Graphical Information on Plagiarism Activates

Graphical Information on Plagiarism Activates Poon Yan Horn Jonathan

Table of Content • Background • Motivation • System structure • Pair-wise detection • Clustering • Demo • Q & A

Background • In spite of years of effort, plagiarism in student assignment submissions still causes considerable difficulties for course designers. • CAI (June 2005) – 40% of students admitted to engaging in plagiarism. • NUS FASS (AY 2008 – 2009) – 70 students were found guilty in committing plagiarism.

Motivation • There are many detection systems can detect the similarities between submissions for an assignment. • The results, however, do not provide sufficient information on how program code is being exchanged among a group of students. • Most importantly, how does plagiarism works within a group of students throughout all assignments.
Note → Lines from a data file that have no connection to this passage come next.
Lemma forallb_weaken (f g : ascii -> bool) s :
  (forall c, f c = true -> g c = true) -> string_forallb f s = true -> string_forallb g s = true.
Proof.
  intros Hfg. induction s as [|c s IH]; [done|]. cbn. intros [Hc Hs]%andb_true_iff. by rewrite (Hfg c Hc), IH.
Qed.

(** A pattern whose first character does not occur is not found. *)
Lemma remove_pat_absent c0 pat s :
  string_forallb (fun c => negb (Ascii.eqb c0 c)) s = true -> remove_pat (String c0 pat) 0 s = s.
Proof.
  induction s as [|c s IH]; [done|]. cbn [string_forallb remove_pat]. intros [Hc Hs]%andb_true_iff.
  assert (Hp : String.prefix (String c0 pat) (String c s) = false).
  { cbn. destruct (ascii_dec c0 c) as [->|]; [|done]. by rewrite Ascii.eqb_refl in Hc. }
  rewrite Hp. f_equal. by apply IH.
Qed.

Lemma remove_dash_app a b : remove_pat "-" 0 (a +:+ b) = remove_pat "-" 0 a +:+ remove_pat "-" 0 b.
Proof.
  induction a as [|c a IH]; [done|]. rewrite string_app_cons. cbn [remove_pat].
  assert (Hp : forall r, String.prefix "-" (String c r) = if ascii_dec "-" c then true else false).
  { intros r. change (String.prefix "-" (String c r)) with (if ascii_dec "-" c then String.prefix "" r else false). by destruct (ascii_dec "-" c), r. }
  rewrite !Hp. destruct (ascii_dec "-" c); [exact IH|]. by rewrite IH, string_app_cons.
Qed.

Lemma lstrip_braces_none s : string_forallb (fun c => negb (is_brace c)) s = true -> lstrip_braces s = s.
Proof. destruct s as [|c s]; [done|]. cbn. intros [Hc _]%andb_true_iff. by destruct (is_brace c). Qed.
Lemma rstrip_braces_none s : string_forallb (fun c => negb (is_brace c)) s = true -> rstrip_braces s = s.
Proof.
  induction s as [|c s IH]; [done|]. cbn [string_forallb rstrip_braces]. intros [Hc Hs]%andb_true_iff.
  rewrite (IH Hs). destruct s; [|done]. by destruct (is_brace c).
Qed.

(** The characters of the text of a UUID. *)
Definition uuid_char (c : ascii) : bool := is_lower_hex c || Ascii.eqb c "-".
System Structure Pair-wise plagiarism detection engine Clustering engine (DBSCAN) HTML / Graph generator Database

Pair-wise Detection • Tokenize each submission. • Construct N-Gram representation for each submission • Determine the sub-sequence pairs of N-Grams between each submission. • Compute asymmetric similarities among each submission.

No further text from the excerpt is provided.